▶ **Description of the task**: For this exercise, reproduce the entries below exactly, but only from the line containing "rewrite (Hr _ _ E0)." through the line containing "simpl in Hun. congruence.", both included.

Dataset entries:
▬▬▬▬▬▬▬▬▬▬
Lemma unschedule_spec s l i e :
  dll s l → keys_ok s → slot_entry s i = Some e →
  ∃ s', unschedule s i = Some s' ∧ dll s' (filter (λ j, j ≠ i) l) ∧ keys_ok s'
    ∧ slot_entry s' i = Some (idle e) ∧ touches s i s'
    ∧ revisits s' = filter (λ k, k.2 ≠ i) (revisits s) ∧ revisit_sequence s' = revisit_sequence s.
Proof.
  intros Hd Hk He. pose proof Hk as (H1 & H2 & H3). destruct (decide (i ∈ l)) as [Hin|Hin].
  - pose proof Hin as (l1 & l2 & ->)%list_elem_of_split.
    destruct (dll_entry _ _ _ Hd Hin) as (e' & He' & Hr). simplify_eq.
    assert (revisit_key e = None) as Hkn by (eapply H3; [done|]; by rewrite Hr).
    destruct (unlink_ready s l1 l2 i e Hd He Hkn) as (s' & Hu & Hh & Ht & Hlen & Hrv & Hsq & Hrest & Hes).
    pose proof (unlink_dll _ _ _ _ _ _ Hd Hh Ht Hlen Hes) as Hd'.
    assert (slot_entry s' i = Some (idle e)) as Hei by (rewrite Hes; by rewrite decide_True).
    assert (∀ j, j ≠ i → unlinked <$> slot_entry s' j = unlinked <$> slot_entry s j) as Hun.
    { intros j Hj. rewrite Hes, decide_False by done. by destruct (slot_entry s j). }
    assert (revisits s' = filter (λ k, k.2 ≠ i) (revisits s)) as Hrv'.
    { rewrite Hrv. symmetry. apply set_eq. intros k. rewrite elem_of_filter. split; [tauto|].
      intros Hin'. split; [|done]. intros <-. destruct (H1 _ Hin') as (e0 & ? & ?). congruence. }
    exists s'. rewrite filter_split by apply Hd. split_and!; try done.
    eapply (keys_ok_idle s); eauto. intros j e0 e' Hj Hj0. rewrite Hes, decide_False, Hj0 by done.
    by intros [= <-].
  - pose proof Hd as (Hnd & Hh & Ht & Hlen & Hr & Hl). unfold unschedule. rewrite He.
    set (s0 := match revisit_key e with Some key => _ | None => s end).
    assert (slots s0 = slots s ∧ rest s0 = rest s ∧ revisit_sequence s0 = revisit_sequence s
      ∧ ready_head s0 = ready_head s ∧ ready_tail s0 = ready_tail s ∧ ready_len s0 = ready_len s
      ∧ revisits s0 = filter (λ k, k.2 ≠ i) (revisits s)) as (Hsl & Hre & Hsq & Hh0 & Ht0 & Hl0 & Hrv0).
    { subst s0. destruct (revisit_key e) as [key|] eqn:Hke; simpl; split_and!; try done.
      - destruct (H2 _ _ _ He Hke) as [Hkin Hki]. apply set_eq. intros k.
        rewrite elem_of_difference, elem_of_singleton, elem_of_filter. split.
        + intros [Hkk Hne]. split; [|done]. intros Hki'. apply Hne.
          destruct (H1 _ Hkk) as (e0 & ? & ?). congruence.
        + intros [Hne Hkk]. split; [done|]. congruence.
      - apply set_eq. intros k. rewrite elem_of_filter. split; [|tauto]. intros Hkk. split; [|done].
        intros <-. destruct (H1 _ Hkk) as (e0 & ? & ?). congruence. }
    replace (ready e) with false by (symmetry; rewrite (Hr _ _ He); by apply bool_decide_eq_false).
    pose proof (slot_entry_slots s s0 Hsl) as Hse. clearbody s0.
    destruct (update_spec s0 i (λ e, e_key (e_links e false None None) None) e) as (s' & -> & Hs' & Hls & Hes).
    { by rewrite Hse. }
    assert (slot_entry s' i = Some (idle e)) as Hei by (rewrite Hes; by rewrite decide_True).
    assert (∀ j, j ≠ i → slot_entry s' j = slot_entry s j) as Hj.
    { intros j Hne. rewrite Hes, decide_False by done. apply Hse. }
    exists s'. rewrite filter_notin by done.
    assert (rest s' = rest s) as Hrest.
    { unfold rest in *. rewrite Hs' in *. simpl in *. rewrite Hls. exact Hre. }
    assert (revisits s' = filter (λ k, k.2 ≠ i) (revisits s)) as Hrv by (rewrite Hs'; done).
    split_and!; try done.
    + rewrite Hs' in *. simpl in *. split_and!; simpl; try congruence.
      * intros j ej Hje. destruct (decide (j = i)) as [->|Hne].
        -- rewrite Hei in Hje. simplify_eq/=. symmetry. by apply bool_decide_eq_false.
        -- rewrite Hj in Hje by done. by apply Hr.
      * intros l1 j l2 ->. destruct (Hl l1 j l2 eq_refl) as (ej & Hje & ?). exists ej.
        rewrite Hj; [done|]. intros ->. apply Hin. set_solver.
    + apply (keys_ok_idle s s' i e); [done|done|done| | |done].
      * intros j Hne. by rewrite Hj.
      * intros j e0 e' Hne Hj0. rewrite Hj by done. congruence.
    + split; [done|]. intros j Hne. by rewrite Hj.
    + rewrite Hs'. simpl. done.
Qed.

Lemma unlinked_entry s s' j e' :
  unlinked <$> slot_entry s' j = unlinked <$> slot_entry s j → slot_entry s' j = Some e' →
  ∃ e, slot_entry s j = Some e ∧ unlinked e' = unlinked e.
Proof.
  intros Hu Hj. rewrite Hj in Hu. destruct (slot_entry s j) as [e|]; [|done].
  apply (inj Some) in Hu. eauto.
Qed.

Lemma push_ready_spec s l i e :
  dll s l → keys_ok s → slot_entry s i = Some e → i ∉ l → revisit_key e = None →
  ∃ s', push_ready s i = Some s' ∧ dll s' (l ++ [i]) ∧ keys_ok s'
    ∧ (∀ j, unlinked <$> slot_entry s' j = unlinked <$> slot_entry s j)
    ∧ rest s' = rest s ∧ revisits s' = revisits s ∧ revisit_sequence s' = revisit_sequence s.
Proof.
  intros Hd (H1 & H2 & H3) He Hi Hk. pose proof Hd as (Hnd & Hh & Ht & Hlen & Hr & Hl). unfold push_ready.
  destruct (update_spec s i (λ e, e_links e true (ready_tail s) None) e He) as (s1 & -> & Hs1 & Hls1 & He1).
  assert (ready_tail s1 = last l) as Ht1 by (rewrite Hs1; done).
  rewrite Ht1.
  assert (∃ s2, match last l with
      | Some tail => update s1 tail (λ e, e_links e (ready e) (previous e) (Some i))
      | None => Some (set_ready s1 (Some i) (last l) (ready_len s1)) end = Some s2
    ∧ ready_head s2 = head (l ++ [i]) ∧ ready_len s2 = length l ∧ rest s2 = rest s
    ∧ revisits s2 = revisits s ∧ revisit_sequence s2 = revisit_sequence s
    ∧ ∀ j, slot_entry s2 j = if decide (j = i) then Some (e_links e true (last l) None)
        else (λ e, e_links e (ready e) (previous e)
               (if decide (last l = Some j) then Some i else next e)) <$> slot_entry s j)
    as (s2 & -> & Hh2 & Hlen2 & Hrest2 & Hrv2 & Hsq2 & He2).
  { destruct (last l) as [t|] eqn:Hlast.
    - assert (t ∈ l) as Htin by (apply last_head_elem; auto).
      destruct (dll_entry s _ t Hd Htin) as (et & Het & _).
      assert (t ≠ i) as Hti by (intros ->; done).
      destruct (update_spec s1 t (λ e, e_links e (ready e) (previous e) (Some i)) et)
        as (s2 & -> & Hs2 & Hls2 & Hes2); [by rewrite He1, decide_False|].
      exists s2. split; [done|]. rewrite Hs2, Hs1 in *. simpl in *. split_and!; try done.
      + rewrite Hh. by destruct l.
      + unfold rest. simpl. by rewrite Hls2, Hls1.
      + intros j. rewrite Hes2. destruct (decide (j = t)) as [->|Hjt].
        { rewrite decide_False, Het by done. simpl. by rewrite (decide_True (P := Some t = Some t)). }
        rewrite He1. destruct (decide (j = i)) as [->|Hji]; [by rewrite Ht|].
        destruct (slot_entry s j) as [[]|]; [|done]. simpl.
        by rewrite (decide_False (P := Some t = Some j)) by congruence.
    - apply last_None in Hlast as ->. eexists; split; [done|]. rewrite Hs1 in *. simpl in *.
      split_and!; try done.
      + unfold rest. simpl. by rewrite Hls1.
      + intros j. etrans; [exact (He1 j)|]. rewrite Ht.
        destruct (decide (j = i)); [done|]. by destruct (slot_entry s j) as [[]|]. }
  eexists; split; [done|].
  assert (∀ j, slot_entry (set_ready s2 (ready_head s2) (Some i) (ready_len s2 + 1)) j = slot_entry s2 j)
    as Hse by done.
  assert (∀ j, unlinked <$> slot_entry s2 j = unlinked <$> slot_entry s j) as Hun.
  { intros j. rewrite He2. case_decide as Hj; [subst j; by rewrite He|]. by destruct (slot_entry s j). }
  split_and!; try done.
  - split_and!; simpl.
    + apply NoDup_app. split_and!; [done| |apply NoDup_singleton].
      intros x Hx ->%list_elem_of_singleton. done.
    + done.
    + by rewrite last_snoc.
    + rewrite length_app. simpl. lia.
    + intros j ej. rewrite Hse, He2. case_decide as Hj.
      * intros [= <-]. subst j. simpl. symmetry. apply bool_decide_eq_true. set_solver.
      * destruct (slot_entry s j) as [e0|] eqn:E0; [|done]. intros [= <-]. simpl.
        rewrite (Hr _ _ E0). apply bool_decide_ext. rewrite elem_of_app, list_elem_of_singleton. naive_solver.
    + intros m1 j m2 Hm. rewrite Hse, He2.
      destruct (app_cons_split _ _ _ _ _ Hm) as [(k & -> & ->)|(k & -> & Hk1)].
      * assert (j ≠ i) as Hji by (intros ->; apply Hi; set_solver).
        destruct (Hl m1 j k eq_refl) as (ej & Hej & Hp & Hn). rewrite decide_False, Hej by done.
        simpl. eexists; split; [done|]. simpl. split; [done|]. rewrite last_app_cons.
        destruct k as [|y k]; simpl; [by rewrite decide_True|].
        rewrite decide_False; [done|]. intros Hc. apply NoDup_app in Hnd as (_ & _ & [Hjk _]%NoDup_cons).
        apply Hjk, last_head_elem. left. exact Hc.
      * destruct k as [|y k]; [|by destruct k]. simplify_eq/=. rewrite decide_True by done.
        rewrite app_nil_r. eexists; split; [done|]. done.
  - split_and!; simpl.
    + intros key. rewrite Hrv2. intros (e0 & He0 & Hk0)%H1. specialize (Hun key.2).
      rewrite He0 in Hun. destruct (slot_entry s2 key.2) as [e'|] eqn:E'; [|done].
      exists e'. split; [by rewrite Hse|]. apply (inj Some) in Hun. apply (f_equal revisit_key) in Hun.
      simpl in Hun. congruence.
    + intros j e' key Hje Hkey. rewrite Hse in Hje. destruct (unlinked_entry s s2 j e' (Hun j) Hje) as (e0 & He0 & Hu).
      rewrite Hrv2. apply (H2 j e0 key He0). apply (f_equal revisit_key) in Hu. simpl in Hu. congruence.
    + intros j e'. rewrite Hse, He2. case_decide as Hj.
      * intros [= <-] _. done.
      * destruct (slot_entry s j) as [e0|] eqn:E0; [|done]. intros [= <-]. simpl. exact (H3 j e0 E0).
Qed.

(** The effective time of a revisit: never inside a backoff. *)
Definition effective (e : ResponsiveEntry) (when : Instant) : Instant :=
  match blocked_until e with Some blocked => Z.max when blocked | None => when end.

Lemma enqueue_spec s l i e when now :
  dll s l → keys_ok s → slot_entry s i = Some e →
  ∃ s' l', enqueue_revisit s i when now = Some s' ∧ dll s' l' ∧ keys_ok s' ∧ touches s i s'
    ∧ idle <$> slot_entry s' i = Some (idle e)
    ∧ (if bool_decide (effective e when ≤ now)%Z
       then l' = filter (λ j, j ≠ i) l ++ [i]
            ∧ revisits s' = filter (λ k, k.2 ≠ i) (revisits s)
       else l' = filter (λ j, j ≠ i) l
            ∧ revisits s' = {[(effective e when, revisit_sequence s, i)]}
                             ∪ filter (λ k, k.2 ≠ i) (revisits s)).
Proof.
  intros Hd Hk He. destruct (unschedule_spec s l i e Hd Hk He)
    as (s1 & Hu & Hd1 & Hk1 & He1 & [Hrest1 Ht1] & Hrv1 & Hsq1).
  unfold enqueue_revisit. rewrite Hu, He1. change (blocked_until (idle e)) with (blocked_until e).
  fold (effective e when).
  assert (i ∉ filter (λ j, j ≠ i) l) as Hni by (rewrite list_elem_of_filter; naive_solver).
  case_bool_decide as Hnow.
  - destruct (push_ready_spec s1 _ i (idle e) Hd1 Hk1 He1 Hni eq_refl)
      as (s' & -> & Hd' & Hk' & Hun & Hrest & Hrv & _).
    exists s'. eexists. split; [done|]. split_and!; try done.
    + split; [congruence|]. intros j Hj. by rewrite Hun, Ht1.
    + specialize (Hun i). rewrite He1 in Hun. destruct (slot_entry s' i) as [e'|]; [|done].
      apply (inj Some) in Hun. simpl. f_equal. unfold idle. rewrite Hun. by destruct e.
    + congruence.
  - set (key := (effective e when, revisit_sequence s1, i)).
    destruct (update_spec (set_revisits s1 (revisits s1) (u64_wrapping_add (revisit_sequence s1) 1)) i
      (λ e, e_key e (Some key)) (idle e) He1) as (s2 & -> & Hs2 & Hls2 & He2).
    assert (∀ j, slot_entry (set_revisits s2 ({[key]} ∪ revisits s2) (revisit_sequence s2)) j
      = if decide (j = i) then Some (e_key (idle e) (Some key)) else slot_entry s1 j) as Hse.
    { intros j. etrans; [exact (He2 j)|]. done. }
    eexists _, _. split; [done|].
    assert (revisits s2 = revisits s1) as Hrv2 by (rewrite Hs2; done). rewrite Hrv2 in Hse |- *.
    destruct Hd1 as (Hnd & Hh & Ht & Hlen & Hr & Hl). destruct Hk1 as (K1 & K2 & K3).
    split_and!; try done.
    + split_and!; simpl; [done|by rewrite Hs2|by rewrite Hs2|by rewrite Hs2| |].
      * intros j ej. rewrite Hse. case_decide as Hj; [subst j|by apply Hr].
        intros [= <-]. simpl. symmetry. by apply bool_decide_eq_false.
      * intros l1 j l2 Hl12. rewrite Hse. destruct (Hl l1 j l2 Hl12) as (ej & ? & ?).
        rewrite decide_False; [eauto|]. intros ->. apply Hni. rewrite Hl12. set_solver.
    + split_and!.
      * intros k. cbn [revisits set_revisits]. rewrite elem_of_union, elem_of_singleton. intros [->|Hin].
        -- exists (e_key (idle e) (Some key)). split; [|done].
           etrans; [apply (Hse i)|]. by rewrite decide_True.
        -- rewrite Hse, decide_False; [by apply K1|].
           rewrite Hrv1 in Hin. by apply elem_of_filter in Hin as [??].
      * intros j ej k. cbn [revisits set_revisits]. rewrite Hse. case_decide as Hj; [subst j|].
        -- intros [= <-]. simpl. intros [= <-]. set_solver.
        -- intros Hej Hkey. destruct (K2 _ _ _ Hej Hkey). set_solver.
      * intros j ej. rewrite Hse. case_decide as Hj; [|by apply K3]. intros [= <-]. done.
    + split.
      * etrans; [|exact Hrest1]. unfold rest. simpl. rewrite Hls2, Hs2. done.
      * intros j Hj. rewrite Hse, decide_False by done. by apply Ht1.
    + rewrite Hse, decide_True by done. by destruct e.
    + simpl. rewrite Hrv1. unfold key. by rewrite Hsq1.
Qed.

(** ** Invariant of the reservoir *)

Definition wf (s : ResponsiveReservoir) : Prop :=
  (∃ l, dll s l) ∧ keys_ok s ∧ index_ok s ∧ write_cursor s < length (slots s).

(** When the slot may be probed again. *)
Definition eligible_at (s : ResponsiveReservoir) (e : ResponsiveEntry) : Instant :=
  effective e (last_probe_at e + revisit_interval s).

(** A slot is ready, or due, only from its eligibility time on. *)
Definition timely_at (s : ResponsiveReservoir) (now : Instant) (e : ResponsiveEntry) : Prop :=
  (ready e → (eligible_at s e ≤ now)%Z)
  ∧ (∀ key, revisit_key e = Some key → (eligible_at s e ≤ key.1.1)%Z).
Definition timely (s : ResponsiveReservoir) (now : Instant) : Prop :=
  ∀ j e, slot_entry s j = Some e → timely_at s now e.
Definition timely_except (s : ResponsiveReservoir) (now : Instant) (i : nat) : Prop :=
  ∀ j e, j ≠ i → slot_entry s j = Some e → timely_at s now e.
▬▬▬▬▬▬▬▬▬▬
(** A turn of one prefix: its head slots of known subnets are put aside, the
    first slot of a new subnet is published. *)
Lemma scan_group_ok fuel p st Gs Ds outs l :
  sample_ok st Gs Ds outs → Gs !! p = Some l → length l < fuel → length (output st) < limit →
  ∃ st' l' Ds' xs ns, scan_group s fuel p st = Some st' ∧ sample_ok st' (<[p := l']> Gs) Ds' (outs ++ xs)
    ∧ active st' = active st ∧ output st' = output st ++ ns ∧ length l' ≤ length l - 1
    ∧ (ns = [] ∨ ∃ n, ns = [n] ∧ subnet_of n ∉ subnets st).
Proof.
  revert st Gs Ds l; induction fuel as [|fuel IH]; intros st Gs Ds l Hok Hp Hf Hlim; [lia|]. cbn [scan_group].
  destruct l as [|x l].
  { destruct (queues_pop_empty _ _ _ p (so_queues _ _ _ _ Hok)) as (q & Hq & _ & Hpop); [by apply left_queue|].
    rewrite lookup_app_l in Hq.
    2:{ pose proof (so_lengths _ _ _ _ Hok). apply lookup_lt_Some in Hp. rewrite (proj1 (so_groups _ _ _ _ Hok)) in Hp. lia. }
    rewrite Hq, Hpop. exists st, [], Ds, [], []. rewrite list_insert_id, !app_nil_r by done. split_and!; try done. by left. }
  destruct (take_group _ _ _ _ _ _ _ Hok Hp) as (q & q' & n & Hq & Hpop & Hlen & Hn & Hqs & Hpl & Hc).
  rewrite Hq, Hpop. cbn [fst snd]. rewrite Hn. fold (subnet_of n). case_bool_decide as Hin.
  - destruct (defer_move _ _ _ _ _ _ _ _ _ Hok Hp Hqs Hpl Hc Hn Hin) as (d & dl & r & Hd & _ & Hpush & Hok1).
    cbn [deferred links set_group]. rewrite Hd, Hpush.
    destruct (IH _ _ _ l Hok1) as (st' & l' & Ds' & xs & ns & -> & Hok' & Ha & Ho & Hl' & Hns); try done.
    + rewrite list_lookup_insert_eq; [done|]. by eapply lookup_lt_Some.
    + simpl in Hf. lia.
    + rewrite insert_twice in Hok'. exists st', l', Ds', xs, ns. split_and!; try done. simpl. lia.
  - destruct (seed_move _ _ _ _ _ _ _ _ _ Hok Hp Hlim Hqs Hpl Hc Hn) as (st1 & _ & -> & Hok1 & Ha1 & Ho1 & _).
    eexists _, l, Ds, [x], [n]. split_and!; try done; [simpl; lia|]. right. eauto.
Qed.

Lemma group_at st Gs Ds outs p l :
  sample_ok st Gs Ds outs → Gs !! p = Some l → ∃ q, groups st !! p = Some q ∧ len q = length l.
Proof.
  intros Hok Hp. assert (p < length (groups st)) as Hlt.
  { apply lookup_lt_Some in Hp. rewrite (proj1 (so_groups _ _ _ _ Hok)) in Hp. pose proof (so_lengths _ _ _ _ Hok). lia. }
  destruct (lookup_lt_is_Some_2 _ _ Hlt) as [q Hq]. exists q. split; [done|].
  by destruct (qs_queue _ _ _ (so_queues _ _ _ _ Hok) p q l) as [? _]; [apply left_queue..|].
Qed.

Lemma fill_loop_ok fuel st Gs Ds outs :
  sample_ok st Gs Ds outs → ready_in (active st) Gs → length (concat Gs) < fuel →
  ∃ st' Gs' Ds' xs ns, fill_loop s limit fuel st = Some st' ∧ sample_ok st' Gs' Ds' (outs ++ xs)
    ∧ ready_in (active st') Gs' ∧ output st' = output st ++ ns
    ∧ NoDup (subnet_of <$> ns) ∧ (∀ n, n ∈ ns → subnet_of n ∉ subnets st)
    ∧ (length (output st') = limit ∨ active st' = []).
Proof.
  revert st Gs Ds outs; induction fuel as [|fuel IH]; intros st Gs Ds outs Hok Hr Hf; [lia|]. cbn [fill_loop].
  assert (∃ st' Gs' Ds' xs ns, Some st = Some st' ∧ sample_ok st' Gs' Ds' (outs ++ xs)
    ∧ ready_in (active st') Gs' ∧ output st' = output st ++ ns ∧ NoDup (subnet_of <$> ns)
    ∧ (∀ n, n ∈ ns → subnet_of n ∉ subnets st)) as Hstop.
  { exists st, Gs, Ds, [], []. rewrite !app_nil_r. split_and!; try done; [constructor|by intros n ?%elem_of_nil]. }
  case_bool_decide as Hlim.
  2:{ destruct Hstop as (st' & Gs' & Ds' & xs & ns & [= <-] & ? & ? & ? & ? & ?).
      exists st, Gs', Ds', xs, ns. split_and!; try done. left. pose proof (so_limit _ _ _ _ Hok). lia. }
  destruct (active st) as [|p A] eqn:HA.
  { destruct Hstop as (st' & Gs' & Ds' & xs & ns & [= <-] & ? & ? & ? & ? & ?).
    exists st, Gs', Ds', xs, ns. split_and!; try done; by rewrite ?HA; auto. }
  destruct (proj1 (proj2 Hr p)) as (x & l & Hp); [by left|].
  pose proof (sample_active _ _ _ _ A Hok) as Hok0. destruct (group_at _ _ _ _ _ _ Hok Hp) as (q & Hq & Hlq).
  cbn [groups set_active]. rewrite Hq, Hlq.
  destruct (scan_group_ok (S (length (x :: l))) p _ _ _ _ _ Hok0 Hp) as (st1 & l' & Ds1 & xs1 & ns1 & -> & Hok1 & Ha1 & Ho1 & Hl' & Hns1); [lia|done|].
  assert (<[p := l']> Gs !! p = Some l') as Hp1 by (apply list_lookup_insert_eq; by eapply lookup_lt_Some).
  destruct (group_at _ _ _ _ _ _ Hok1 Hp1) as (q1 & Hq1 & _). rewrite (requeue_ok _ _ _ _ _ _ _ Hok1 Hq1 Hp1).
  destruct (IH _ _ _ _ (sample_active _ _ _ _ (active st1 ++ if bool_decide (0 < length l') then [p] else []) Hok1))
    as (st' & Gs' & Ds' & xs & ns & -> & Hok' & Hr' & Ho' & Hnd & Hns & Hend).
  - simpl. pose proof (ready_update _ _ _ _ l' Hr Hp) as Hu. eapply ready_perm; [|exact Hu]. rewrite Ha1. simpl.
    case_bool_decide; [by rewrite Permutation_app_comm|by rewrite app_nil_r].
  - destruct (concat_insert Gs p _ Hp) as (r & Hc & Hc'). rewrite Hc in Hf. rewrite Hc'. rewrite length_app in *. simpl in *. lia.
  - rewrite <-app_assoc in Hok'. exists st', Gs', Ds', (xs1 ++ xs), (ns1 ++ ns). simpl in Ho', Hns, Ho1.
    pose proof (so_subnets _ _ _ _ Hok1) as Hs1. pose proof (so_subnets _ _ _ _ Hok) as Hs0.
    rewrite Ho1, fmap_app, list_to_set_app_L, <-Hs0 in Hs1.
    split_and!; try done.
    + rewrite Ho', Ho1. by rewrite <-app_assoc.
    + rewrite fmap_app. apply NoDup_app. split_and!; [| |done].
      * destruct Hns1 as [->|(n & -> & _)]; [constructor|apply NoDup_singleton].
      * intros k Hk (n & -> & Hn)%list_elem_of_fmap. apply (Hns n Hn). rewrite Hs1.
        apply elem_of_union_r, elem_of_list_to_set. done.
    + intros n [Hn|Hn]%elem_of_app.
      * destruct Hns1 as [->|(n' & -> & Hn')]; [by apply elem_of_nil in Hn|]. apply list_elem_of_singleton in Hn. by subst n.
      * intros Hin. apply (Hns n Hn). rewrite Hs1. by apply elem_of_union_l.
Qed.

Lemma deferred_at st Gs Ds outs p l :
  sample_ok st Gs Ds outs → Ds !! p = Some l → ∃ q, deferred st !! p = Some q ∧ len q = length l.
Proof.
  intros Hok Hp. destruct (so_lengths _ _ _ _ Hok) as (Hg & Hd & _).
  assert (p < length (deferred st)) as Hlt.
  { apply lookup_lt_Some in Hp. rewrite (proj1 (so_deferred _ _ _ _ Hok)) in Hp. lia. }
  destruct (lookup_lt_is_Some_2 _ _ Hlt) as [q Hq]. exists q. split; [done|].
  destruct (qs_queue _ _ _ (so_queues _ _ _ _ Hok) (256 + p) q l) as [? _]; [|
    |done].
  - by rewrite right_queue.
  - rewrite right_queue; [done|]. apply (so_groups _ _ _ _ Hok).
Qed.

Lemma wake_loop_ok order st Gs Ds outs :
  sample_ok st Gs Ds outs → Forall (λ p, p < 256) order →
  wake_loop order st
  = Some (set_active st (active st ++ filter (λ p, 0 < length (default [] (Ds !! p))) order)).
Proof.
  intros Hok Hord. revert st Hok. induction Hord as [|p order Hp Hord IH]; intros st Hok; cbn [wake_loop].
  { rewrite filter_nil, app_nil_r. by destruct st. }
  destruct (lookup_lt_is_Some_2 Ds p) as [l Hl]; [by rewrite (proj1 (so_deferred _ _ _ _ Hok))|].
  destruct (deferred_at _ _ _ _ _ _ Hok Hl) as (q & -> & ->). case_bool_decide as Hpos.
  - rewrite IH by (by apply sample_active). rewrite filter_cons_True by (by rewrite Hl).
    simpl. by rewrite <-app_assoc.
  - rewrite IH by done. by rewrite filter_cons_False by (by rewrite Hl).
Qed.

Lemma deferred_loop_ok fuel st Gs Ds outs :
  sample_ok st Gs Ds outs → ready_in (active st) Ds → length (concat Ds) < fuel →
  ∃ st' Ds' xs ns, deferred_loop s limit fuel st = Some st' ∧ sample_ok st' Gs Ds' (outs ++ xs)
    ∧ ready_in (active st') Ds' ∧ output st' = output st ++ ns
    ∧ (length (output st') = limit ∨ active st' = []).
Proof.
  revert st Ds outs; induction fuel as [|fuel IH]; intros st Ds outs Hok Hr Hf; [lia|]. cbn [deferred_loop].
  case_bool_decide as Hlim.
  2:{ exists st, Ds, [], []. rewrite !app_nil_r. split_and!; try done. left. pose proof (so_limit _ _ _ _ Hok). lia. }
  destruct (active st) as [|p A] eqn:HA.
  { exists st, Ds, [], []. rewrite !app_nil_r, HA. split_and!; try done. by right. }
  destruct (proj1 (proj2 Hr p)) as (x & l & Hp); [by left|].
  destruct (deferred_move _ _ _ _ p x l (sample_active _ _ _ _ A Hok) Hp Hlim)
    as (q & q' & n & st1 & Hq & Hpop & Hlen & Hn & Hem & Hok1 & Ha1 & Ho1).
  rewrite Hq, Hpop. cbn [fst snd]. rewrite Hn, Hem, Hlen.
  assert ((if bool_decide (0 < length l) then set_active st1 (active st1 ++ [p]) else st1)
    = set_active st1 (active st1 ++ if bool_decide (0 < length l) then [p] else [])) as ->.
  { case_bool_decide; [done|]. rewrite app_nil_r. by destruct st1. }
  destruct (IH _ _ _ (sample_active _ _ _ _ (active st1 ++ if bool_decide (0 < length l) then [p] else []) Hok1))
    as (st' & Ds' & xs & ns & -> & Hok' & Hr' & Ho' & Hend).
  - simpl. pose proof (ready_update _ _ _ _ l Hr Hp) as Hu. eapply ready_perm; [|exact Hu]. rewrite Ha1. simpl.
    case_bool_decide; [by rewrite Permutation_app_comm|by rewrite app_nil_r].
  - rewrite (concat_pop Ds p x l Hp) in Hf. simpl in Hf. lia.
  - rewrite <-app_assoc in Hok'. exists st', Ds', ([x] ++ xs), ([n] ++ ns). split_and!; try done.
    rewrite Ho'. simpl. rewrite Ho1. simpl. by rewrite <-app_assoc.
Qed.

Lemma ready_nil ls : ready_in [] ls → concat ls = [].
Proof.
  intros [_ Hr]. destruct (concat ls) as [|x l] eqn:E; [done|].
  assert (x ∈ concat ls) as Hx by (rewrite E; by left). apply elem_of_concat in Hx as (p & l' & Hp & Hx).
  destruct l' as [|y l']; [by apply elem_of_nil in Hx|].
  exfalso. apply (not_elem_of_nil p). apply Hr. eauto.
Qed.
▬▬▬▬▬▬▬▬▬▬
▶ **Result below**:
        rewrite (Hr _ _ E0). apply bool_decide_ext. rewrite elem_of_app, list_elem_of_singleton. naive_solver.
    + intros m1 j m2 Hm. rewrite Hse, He2.
      destruct (app_cons_split _ _ _ _ _ Hm) as [(k & -> & ->)|(k & -> & Hk1)].
      * assert (j ≠ i) as Hji by (intros ->; apply Hi; set_solver).
        destruct (Hl m1 j k eq_refl) as (ej & Hej & Hp & Hn). rewrite decide_False, Hej by done.
        simpl. eexists; split; [done|]. simpl. split; [done|]. rewrite last_app_cons.
        destruct k as [|y k]; simpl; [by rewrite decide_True|].
        rewrite decide_False; [done|]. intros Hc. apply NoDup_app in Hnd as (_ & _ & [Hjk _]%NoDup_cons).
        apply Hjk, last_head_elem. left. exact Hc.
      * destruct k as [|y k]; [|by destruct k]. simplify_eq/=. rewrite decide_True by done.
        rewrite app_nil_r. eexists; split; [done|]. done.
  - split_and!; simpl.
    + intros key. rewrite Hrv2. intros (e0 & He0 & Hk0)%H1. specialize (Hun key.2).
      rewrite He0 in Hun. destruct (slot_entry s2 key.2) as [e'|] eqn:E'; [|done].
      exists e'. split; [by rewrite Hse|]. apply (inj Some) in Hun. apply (f_equal revisit_key) in Hun.
      simpl in Hun. congruence.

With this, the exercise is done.